Dataset entries:

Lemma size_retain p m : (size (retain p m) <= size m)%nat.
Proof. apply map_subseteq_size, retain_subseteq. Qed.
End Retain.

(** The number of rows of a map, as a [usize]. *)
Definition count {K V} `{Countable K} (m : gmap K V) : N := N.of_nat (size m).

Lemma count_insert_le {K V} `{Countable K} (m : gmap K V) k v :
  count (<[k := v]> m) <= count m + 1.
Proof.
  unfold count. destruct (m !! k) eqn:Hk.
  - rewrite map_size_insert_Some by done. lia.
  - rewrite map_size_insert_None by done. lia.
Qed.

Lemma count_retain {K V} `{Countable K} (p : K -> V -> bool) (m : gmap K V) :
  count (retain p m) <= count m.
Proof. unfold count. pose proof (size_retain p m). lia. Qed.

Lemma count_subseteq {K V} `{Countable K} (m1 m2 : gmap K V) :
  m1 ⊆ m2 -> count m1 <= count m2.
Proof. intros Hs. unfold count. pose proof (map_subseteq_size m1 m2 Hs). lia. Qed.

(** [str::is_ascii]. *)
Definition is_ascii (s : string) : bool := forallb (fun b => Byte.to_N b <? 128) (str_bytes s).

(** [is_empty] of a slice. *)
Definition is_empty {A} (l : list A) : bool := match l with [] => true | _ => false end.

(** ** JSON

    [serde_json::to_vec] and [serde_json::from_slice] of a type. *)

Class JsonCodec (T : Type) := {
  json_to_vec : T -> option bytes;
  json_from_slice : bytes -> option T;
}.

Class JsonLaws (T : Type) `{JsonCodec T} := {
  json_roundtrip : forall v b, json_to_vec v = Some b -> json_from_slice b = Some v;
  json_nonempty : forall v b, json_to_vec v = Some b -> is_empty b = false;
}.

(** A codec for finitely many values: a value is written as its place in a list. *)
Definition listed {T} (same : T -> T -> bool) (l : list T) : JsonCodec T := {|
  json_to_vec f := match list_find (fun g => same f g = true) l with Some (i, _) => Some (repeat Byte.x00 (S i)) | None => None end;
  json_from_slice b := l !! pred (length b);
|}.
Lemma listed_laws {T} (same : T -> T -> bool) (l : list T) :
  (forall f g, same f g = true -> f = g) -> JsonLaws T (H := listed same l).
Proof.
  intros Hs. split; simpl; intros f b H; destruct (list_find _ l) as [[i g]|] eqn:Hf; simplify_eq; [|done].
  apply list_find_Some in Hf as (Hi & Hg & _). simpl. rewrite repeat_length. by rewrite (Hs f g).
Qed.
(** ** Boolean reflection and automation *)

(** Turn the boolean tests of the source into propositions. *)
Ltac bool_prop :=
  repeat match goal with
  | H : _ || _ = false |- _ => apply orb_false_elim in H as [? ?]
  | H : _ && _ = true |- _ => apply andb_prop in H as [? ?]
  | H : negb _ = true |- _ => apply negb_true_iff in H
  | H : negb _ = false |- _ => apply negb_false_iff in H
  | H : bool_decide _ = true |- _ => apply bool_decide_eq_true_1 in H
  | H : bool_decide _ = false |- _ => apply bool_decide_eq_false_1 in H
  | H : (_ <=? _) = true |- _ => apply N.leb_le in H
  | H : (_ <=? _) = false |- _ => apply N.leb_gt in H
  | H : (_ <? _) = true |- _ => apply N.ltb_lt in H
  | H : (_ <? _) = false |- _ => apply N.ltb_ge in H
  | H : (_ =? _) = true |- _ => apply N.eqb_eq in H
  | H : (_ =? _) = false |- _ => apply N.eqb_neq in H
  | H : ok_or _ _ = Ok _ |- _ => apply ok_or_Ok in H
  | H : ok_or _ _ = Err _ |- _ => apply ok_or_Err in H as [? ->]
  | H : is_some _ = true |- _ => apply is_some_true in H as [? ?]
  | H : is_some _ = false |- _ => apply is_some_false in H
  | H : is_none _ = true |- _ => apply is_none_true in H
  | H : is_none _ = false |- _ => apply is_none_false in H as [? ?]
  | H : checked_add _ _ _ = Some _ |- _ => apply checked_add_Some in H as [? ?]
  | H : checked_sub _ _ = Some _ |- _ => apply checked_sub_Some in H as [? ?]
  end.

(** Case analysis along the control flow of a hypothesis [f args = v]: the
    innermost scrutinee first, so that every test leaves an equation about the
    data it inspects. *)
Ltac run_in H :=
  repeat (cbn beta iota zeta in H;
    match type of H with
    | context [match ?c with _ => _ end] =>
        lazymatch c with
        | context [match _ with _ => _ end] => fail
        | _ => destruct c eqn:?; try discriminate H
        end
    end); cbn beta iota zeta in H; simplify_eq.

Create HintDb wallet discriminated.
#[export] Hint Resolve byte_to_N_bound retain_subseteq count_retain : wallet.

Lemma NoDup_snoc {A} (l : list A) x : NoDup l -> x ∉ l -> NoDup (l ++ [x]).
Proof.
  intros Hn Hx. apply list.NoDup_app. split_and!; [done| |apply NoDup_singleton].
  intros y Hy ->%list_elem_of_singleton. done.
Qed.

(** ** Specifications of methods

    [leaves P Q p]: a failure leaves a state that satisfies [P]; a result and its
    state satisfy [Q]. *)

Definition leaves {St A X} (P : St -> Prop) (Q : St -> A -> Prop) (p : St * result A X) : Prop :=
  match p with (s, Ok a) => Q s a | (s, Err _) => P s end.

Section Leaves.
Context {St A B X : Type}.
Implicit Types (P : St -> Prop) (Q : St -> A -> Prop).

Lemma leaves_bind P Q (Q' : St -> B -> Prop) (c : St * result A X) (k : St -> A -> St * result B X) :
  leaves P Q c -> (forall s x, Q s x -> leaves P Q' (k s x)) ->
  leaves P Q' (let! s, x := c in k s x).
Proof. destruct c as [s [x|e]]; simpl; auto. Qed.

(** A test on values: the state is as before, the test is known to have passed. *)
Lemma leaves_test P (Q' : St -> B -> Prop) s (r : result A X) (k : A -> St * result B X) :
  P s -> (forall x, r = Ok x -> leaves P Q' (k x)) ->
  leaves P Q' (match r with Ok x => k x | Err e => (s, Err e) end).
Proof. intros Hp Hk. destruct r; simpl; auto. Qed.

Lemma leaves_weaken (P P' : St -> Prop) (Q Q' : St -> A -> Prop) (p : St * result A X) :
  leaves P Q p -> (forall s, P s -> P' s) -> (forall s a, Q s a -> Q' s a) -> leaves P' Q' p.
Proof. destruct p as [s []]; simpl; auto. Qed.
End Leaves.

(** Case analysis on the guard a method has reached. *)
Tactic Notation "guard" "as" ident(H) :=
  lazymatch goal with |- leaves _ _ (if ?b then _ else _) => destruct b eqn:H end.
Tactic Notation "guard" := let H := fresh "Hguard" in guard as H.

- _Problem description_
Restate each record exactly as written.

- _Solution for this problem_
Lemma size_retain p m : (size (retain p m) <= size m)%nat.
Proof. apply map_subseteq_size, retain_subseteq. Qed.
End Retain.

(** The number of rows of a map, as a [usize]. *)
Definition count {K V} `{Countable K} (m : gmap K V) : N := N.of_nat (size m).

Lemma count_insert_le {K V} `{Countable K} (m : gmap K V) k v :
  count (<[k := v]> m) <= count m + 1.
Proof.
  unfold count. destruct (m !! k) eqn:Hk.
  - rewrite map_size_insert_Some by done. lia.
  - rewrite map_size_insert_None by done. lia.
Qed.

Lemma count_retain {K V} `{Countable K} (p : K -> V -> bool) (m : gmap K V) :
  count (retain p m) <= count m.
Proof. unfold count. pose proof (size_retain p m). lia. Qed.

Lemma count_subseteq {K V} `{Countable K} (m1 m2 : gmap K V) :
  m1 ⊆ m2 -> count m1 <= count m2.
Proof. intros Hs. unfold count. pose proof (map_subseteq_size m1 m2 Hs). lia. Qed.

(** [str::is_ascii]. *)
Definition is_ascii (s : string) : bool := forallb (fun b => Byte.to_N b <? 128) (str_bytes s).

(** [is_empty] of a slice. *)
Definition is_empty {A} (l : list A) : bool := match l with [] => true | _ => false end.

(** ** JSON

    [serde_json::to_vec] and [serde_json::from_slice] of a type. *)

Class JsonCodec (T : Type) := {
  json_to_vec : T -> option bytes;
  json_from_slice : bytes -> option T;
}.

Class JsonLaws (T : Type) `{JsonCodec T} := {
  json_roundtrip : forall v b, json_to_vec v = Some b -> json_from_slice b = Some v;
  json_nonempty : forall v b, json_to_vec v = Some b -> is_empty b = false;
}.

(** A codec for finitely many values: a value is written as its place in a list. *)
Definition listed {T} (same : T -> T -> bool) (l : list T) : JsonCodec T := {|
  json_to_vec f := match list_find (fun g => same f g = true) l with Some (i, _) => Some (repeat Byte.x00 (S i)) | None => None end;
  json_from_slice b := l !! pred (length b);
|}.
Lemma listed_laws {T} (same : T -> T -> bool) (l : list T) :
  (forall f g, same f g = true -> f = g) -> JsonLaws T (H := listed same l).
Proof.
  intros Hs. split; simpl; intros f b H; destruct (list_find _ l) as [[i g]|] eqn:Hf; simplify_eq; [|done].
  apply list_find_Some in Hf as (Hi & Hg & _). simpl. rewrite repeat_length. by rewrite (Hs f g).
Qed.
(** ** Boolean reflection and automation *)

(** Turn the boolean tests of the source into propositions. *)
Ltac bool_prop :=
  repeat match goal with
  | H : _ || _ = false |- _ => apply orb_false_elim in H as [? ?]
  | H : _ && _ = true |- _ => apply andb_prop in H as [? ?]
  | H : negb _ = true |- _ => apply negb_true_iff in H
  | H : negb _ = false |- _ => apply negb_false_iff in H
  | H : bool_decide _ = true |- _ => apply bool_decide_eq_true_1 in H
  | H : bool_decide _ = false |- _ => apply bool_decide_eq_false_1 in H
  | H : (_ <=? _) = true |- _ => apply N.leb_le in H
  | H : (_ <=? _) = false |- _ => apply N.leb_gt in H
  | H : (_ <? _) = true |- _ => apply N.ltb_lt in H
  | H : (_ <? _) = false |- _ => apply N.ltb_ge in H
  | H : (_ =? _) = true |- _ => apply N.eqb_eq in H
  | H : (_ =? _) = false |- _ => apply N.eqb_neq in H
  | H : ok_or _ _ = Ok _ |- _ => apply ok_or_Ok in H
  | H : ok_or _ _ = Err _ |- _ => apply ok_or_Err in H as [? ->]
  | H : is_some _ = true |- _ => apply is_some_true in H as [? ?]
  | H : is_some _ = false |- _ => apply is_some_false in H
  | H : is_none _ = true |- _ => apply is_none_true in H
  | H : is_none _ = false |- _ => apply is_none_false in H as [? ?]
  | H : checked_add _ _ _ = Some _ |- _ => apply checked_add_Some in H as [? ?]
  | H : checked_sub _ _ = Some _ |- _ => apply checked_sub_Some in H as [? ?]
  end.

(** Case analysis along the control flow of a hypothesis [f args = v]: the
    innermost scrutinee first, so that every test leaves an equation about the
    data it inspects. *)
Ltac run_in H :=
  repeat (cbn beta iota zeta in H;
    match type of H with
    | context [match ?c with _ => _ end] =>
        lazymatch c with
        | context [match _ with _ => _ end] => fail
        | _ => destruct c eqn:?; try discriminate H
        end
    end); cbn beta iota zeta in H; simplify_eq.

Create HintDb wallet discriminated.
#[export] Hint Resolve byte_to_N_bound retain_subseteq count_retain : wallet.

Lemma NoDup_snoc {A} (l : list A) x : NoDup l -> x ∉ l -> NoDup (l ++ [x]).
Proof.
  intros Hn Hx. apply list.NoDup_app. split_and!; [done| |apply NoDup_singleton].
  intros y Hy ->%list_elem_of_singleton. done.
Qed.

(** ** Specifications of methods

    [leaves P Q p]: a failure leaves a state that satisfies [P]; a result and its
    state satisfy [Q]. *)

Definition leaves {St A X} (P : St -> Prop) (Q : St -> A -> Prop) (p : St * result A X) : Prop :=
  match p with (s, Ok a) => Q s a | (s, Err _) => P s end.

Section Leaves.
Context {St A B X : Type}.
Implicit Types (P : St -> Prop) (Q : St -> A -> Prop).

Lemma leaves_bind P Q (Q' : St -> B -> Prop) (c : St * result A X) (k : St -> A -> St * result B X) :
  leaves P Q c -> (forall s x, Q s x -> leaves P Q' (k s x)) ->
  leaves P Q' (let! s, x := c in k s x).
Proof. destruct c as [s [x|e]]; simpl; auto. Qed.

(** A test on values: the state is as before, the test is known to have passed. *)
Lemma leaves_test P (Q' : St -> B -> Prop) s (r : result A X) (k : A -> St * result B X) :
  P s -> (forall x, r = Ok x -> leaves P Q' (k x)) ->
  leaves P Q' (match r with Ok x => k x | Err e => (s, Err e) end).
Proof. intros Hp Hk. destruct r; simpl; auto. Qed.

Lemma leaves_weaken (P P' : St -> Prop) (Q Q' : St -> A -> Prop) (p : St * result A X) :
  leaves P Q p -> (forall s, P s -> P' s) -> (forall s a, Q s a -> Q' s a) -> leaves P' Q' p.
Proof. destruct p as [s []]; simpl; auto. Qed.
End Leaves.

(** Case analysis on the guard a method has reached. *)
Tactic Notation "guard" "as" ident(H) :=
  lazymatch goal with |- leaves _ _ (if ?b then _ else _) => destruct b eqn:H end.
Tactic Notation "guard" := let H := fresh "Hguard" in guard as H.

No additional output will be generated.